Lemma decode_authentic cfg response payload :
  decode_udp_response cfg response = Ok payload ↔ authentic cfg response payload.
Proof.
  unfold decode_udp_response, authentic. split.
  - destruct (utf8_decode response) as [t|] eqn:Hu; [|done]. pose proof (utf8_decode_id _ _ Hu) as ->.
    destruct (loads response) as [[| | | | | | |decoded]|] eqn:Hl; try done.
    rewrite py_eqb_PStr. case_bool_decide as Hs; [|done].
    destruct (dget0 decoded "payload") as [| | | | | | |p] eqn:Hp; try done.
    destruct (dget0 decoded "auth") as [| | | | | | |auth] eqn:Ha; try done.
    rewrite !py_eqb_PStr. case_bool_decide as Halg; [|done]. case_bool_decide as Hkey; [|done]. simpl.
    rewrite Hkey, py_str_or_str. intros ([|] & Hc & H)%res_bind_Ok; [|done]. simplify_eq.
    apply compare_digest_true in Hc as (_ & _ & Hc). by exists decoded, auth, p.
  - intros (decoded & auth & p & -> & Hu & Hl & Hs & Hp & Ha & Halg & Hkey & Hsig).
    rewrite Hu, Hl, Hs, Hp, Ha, Halg, Hkey, !py_eqb_PStr, !bool_decide_eq_true_2, py_str_or_str, Hsig by done. simpl.
    rewrite (proj2 (compare_digest_true _ _)); [done|]. split_and!; [apply b64url_ascii|apply b64url_ascii|done].
Qed.

(** * The retry loop *)

Definition is_value_error (e : exn) : bool := match e with ValueError _ => true | _ => false end.

Section loop.
Context (getaddrinfo : string → Z → res (list string)) (cfg : settings) (packet : pyval) (payload : string)
        (net : Z → net_outcome).
Notation loop := (send_attempts getaddrinfo cfg packet payload net).

Definition is_send (e : udp_event) : bool := match e with EvSend _ _ _ => true | _ => false end.
Definition sends (t : list udp_event) : nat := length (filterb is_send t).
Definition is_open (e : udp_event) : bool := match e with EvOpen _ => true | _ => false end.
Definition is_close (e : udp_event) : bool := match e with EvClose _ => true | _ => false end.
(** Sockets opened and not closed. *)
Definition live (st : udp_state) : nat := length (filterb is_open (us_trace st)).
Definition closed (st : udp_state) : nat := length (filterb is_close (us_trace st)).
Definition sock_balance (st : udp_state) : Prop := live st = closed st + (if us_sock st then 1 else 0).
(* ===== verification/Views.v ===== *)
(** The simulator's web layer: [trade_gui/models.py], [views.py], [serializers.py], the
    seed command and the defaults of [settings.py].  The tables of buttons and interactions
    are lists of rows; a handler works on an in-memory object and writes the columns it names
    with [save(update_fields=...)]. *)
From S2P Require Import Prelude PyStr PyFloat PyVal Regex Json Hashing PyPath UdpClient.

(** * Models *)

(** [GameGuiButton.Window] and [GameGuiInteraction.Status] *)
Definition REGIONAL_MARKET := "regional_market".
Definition CONTRACTS := "contracts".
Definition DIRECT_TRADE := "direct_trade".
Definition WALLET_ORDERS := "wallet_orders".
Inductive istatus : Type := PENDING | SENT | FAILED.
#[global] Instance istatus_eq_dec : EqDecision istatus.
Proof. solve_decision. Defined.
Definition status_str (s : istatus) : string :=
  match s with PENDING => "pending" | SENT => "sent" | FAILED => "failed" end.

Record button : Type := Button {
  b_id : nat;
  b_window : string;
  b_label : string;
  b_action : string;
  b_tooltip : string;
  b_wiki_reference : string;
  b_default_payload : dict;
  b_enabled : bool;
  b_sort_order : Z
}.

Record interaction : Type := Interaction {
  i_id : nat;
  i_button : option nat;
  i_action : string;
  i_player_input : dict;
  i_raw_packet : pyval;
  i_response_payload : pyval;
  i_status : istatus;
  i_error_message : string;
  i_created_at : string
}.

(** [GameGuiInteractionSerializer(interaction).data] *)
Definition serialize_interaction (i : interaction) : pyval :=
  PDict [("id", PInt (Z.of_nat (i_id i)));
         ("button", match i_button i with Some b => PInt (Z.of_nat b) | None => PNone end);
         ("action", PStr (i_action i)); ("player_input", PDict (i_player_input i));
         ("raw_packet", i_raw_packet i); ("response_payload", i_response_payload i);
         ("status", PStr (status_str (i_status i))); ("error_message", PStr (i_error_message i));
         ("created_at", PStr (i_created_at i))].

(** [objects.create]: a new row with the column defaults and the primary key [key] the database
    assigned. *)
Definition create_interaction (key : nat) (b : button) (player_input : dict) (packet : pyval) (now : string)
    (rows : list interaction) : interaction * list interaction :=
  let i := Interaction key (Some (b_id b)) (b_action b) player_input packet (PDict []) PENDING "" now in
  (i, rows ++ [i]).

(** [interaction.save(update_fields=[...])] copies the named columns into the row. *)
Definition save_fields (fields : list string) (i row : interaction) : interaction :=
  let has f := bool_decide (f ∈ fields) in
  Interaction (i_id row) (i_button row) (i_action row) (i_player_input row) (i_raw_packet row)
    (if has "response_payload" then i_response_payload i else i_response_payload row)
    (if has "status" then i_status i else i_status row)
    (if has "error_message" then i_error_message i else i_error_message row)
    (i_created_at row).
Definition save (fields : list string) (i : interaction) (rows : list interaction) : list interaction :=
  map (fun row => if (i_id row =? i_id i)%nat then save_fields fields i row else row) rows.

Definition set_status (s : istatus) (i : interaction) : interaction :=
  Interaction (i_id i) (i_button i) (i_action i) (i_player_input i) (i_raw_packet i) (i_response_payload i) s
    (i_error_message i) (i_created_at i).
Definition set_error (m : string) (i : interaction) : interaction :=
  Interaction (i_id i) (i_button i) (i_action i) (i_player_input i) (i_raw_packet i) (i_response_payload i)
    (i_status i) m (i_created_at i).
Definition set_response (p : pyval) (i : interaction) : interaction :=
  Interaction (i_id i) (i_button i) (i_action i) (i_player_input i) (i_raw_packet i) p (i_status i)
    (i_error_message i) (i_created_at i).

(** * Packets *)

(** [value or default] with the default a thunk's value. *)
Definition build_gui_packet (uuid uuid' : string) (b : button) (player_input : dict) (interaction_id : pyval) : pyval :=
  let '(chosen, rest) :=
    if truthy interaction_id then (interaction_id, player_input)
    else
      let '(v1, d1) := (dget0 player_input "interaction_id", ddel "interaction_id" player_input) in
      if truthy v1 then (v1, d1)
      else
        let '(v2, d2) := (dget0 d1 "idempotency_key", ddel "idempotency_key" d1) in
        if truthy v2 then (v2, d2) else (PStr uuid, d2) in
  let s := strip (py_str chosen) in
  PDict [("schema_version", PStr "eve-trade-gui.v1");
         ("interaction_id", PStr (if nonempty s then s else uuid'));
         ("ui", PDict [("window", PStr (b_window b)); ("control_id", PStr (b_action b)); ("action", PStr (b_action b))]);
         ("input", PDict rest)].

(** [d.update(v)] for a JSON value: a mapping, or a sequence of pairs whose keys are strings
    (a pair with another key is refused here). *)
Definition as_pair (v : pyval) : res (string * pyval) :=
  match v with
  | PList [PStr k; x] => Ok (k, x)
  | PList [_; _] => Raise TypeError
  | PDict [(k, _); (x, _)] => Ok (k, PStr x)
  | PList _ | PDict _ => Raise (ValueError "dictionary update sequence element has wrong length; 2 is required")
  | PStr s => if (String.length s =? 2)%nat then Ok (stake 1 s, PStr (sdrop 1 s))
              else Raise (ValueError "dictionary update sequence element has wrong length; 2 is required")
  | _ => Raise TypeError
  end.
Definition py_update (d : dict) (v : pyval) : res dict :=
  match v with
  | PDict e => Ok (dupdate d e)
  | PList l => let! pairs := res_mapM as_pair l in Ok (dupdate d pairs)
  | PStr s => if nonempty s then Raise (ValueError "dictionary update sequence element has wrong length; 2 is required")
              else Ok d
  | _ => Raise TypeError
  end.

(** * HTTP *)

Definition udp_error_http_status (c : string) : Z :=
  default 502%Z (dget c
    [("invalid_argument", 400); ("unauthenticated", 401); ("permission_denied", 403); ("not_found", 404);
     ("already_exists", 409); ("replay", 409); ("failed_precondition", 409); ("request_in_progress", 409);
     ("resource_exhausted", 429); ("rate_limited", 429); ("downstream_timeout", 504);
     ("downstream_unavailable", 503)]%Z).

Record response : Type := Response { r_status : Z; r_data : pyval }.

Definition ERR_NOT_ACCEPTED := "gateway did not return an accepted or queued interaction".

(** The handler after the packet was sent. *)
Definition finish_press (i : interaction) (rows : list interaction) (sent : res pyval) : res response * list interaction :=
  match sent with
  | Raise e =>
      match e with
      | OSError _ _ _ | ValueError _ =>
          let i := set_error (exn_str e) (set_status FAILED i) in
          (Ok (Response 502 (serialize_interaction i)), save ["status"; "error_message"] i rows)
      | _ => (Raise e, rows)
      end
  | Ok payload =>
      let i := set_response payload i in
      match payload with
      | PDict p =>
          let error_code := strip (py_str (py_or (dget0 p "code") (PStr ""))) in
          if nonempty error_code then
            let i := set_error (py_str (py_or (dget0 p "message") (PStr error_code))) (set_status FAILED i) in
            (Ok (Response (udp_error_http_status error_code) (PDict (dset "interaction" (serialize_interaction i) p))),
             save ["response_payload"; "status"; "error_message"] i rows)
          else
            match in_set (dget0 p "status") ["accepted"; "queued"] with
            | Raise e => (Raise e, rows)
            | Ok false =>
                let i := set_error ERR_NOT_ACCEPTED (set_status FAILED i) in
                (Ok (Response 502 (PDict [("code", PStr "invalid_gateway_response"); ("message", PStr (i_error_message i));
                                          ("interaction", serialize_interaction i)])),
                 save ["response_payload"; "status"; "error_message"] i rows)
            | Ok true =>
                let i := set_status SENT i in
                (Ok (Response 202 (serialize_interaction i)), save ["response_payload"; "status"] i rows)
            end
      | _ => (Raise AttributeError, rows)
      end
  end.

(** The player's input and the packet of a request, before anything is stored. *)
Definition press_request (uuid uuid' : string) (b : button) (data : pyval) : res (dict * pyval) :=
  let! input := py_get_or data "player_input" data in
  let! player_input := py_update (b_default_payload b) (py_or input (PDict [])) in
  let! given := py_get data "interaction_id" in
  Ok (player_input, build_gui_packet uuid uuid' b player_input given).

(** [GameGuiButtonViewSet.press]; [send] is [send_gui_packet], [key] the primary key the
    database gives the new row. *)
Definition press (send : pyval → res pyval) (key : nat) (uuid uuid' now : string) (b : button) (data : pyval)
    (rows : list interaction) : res response * list interaction :=
  if negb (b_enabled b) then (Ok (Response 409 (PDict [("detail", PStr "button is disabled")])), rows)
  else
    match press_request uuid uuid' b data with
    | Raise e => (Raise e, rows)
    | Ok (player_input, packet) =>
        let '(i, rows) := create_interaction key b player_input packet now rows in
        finish_press i rows (send packet)
    end.

(** [index]: the enabled buttons by [sort_order], [window], [label]. *)
Definition str_ltb (a b : string) : bool := str_leb a b && negb (bool_decide (a = b)).
Definition button_leb (a b : button) : bool :=
  if (b_sort_order a =? b_sort_order b)%Z then
    if bool_decide (b_window a = b_window b) then str_leb (b_label a) (b_label b)
    else str_ltb (b_window a) (b_window b)
  else (b_sort_order a <? b_sort_order b)%Z.
Definition index_buttons (rows : list button) : list button := sort_by button_leb (filterb b_enabled rows).

(** * The seed command *)

Record seed_row : Type := SeedRow {
  s_window : string; s_label : string; s_action : string; s_tooltip : string; s_wiki : string;
  s_sort_order : Z; s_default_payload : dict
}.

Definition item_stack : pyval :=
  PDict [("item_stack_id", PStr ""); ("owner_id", PInt 1001); ("item_type_id", PInt 34);
         ("station_id", PInt 60003760); ("quantity", PInt 10)].
Definition sell_payload (quantity : Z) : dict :=
  [("issued_by_capsuleer_id", PInt 1001); ("item_stack", item_stack); ("quantity", PInt quantity);
   ("unit_price_isk", PInt 25)].
Definition buy_payload : dict :=
  [("trade_instance_id", PStr ""); ("buyer_capsuleer_id", PInt 2002); ("quantity_requested", PInt 1);
   ("buyer_wallet_id", PStr ""); ("buyer_destination_item_stack_id", PStr "")].
Definition wiki (page : string) : string := "https://wiki.eveuniversity.org/" +:+ page.

Definition BUTTONS : list seed_row :=
  [SeedRow REGIONAL_MARKET "Sell This Item" "market_place_sell_order"
     "Create a regional-market sell order from the selected item stack." (wiki "Trading") 10 (sell_payload 4);
   SeedRow REGIONAL_MARKET "Buy" "market_buy_from_sell_order"
     "Buy quantity from an available sell order." (wiki "Trading") 20 buy_payload;
   SeedRow WALLET_ORDERS "Cancel Order" "market_cancel_order"
     "Cancel an outstanding sell order from the Wallet orders tab." (wiki "Neocom") 30
     [("trade_instance_id", PStr ""); ("cancelled_by_capsuleer_id", PInt 1001)];
   SeedRow CONTRACTS "Create Item Exchange" "contract_create_item_exchange"
     "Create an item-exchange contract for items or ISK." (wiki "Contracts") 40 (sell_payload 1);
   SeedRow CONTRACTS "Accept Item Exchange" "contract_accept_item_exchange"
     "Accept an item-exchange contract." (wiki "Contracts") 50 buy_payload;
   SeedRow DIRECT_TRADE "Offer" "direct_trade_offer"
     "Offer selected items in a direct player-to-player trade." (wiki "Trading") 60 (sell_payload 1);
   SeedRow DIRECT_TRADE "Accept" "direct_trade_accept"
     "Accept a direct player-to-player trade." (wiki "Trading") 70 buy_payload].

(** [update_or_create(action=..., defaults=row)]; the table of buttons with the next key. *)
Definition apply_defaults (r : seed_row) (b : button) : button :=
  Button (b_id b) (s_window r) (s_label r) (s_action r) (s_tooltip r) (s_wiki r) (s_default_payload r)
    (b_enabled b) (s_sort_order r).
Fixpoint update_action (r : seed_row) (rows : list button) : option (list button) :=
  match rows with
  | [] => None
  | b :: rows =>
      if bool_decide (b_action b = s_action r) then Some (apply_defaults r b :: rows)
      else (b ::.) <$> update_action r rows
  end.
Definition update_or_create (r : seed_row) (db : nat * list button) : nat * list button :=
  let '(next, rows) := db in
  match update_action r rows with
  | Some rows => (next, rows)
  | None => (S next, rows ++ [apply_defaults r (Button next "" "" "" "" "" [] true 0)])
  end.
Definition seed_handle (db : nat * list button) : nat * list button :=
  foldl (fun db r => update_or_create r db) db BUTTONS.

(** The settings with no environment variable set. *)
Definition default_settings : settings :=
  Settings "127.0.0.1" 26001 (f_lit 6 1) 3 (f_lit 1 10) 4 "local-game-edge-secret" "primary"
    ("{" +:+ dq +:+ "1001" +:+ dq +:+ ":{" +:+ dq +:+ "key_id" +:+ dq +:+ ":" +:+ dq +:+ "seller" +:+ dq +:+ ","
     +:+ dq +:+ "secret" +:+ dq +:+ ":" +:+ dq +:+ "seller-player-secret" +:+ dq +:+ "},"
     +:+ dq +:+ "2002" +:+ dq +:+ ":{" +:+ dq +:+ "key_id" +:+ dq +:+ ":" +:+ dq +:+ "buyer" +:+ dq +:+ ","
     +:+ dq +:+ "secret" +:+ dq +:+ ":" +:+ dq +:+ "buyer-player-secret" +:+ dq +:+ "}}").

*TASK REQUIREMENTS:*
Copy the entries above exactly, but only from the line holding "assigned. *)" through the line holding "(** [interaction.save(update_fields=[...])] copies", both included.

*ANSWER TO THIS EXERCISE:*
    assigned. *)
Definition create_interaction (key : nat) (b : button) (player_input : dict) (packet : pyval) (now : string)
    (rows : list interaction) : interaction * list interaction :=
  let i := Interaction key (Some (b_id b)) (b_action b) player_input packet (PDict []) PENDING "" now in
  (i, rows ++ [i]).

(** [interaction.save(update_fields=[...])] copies the named columns into the row. *)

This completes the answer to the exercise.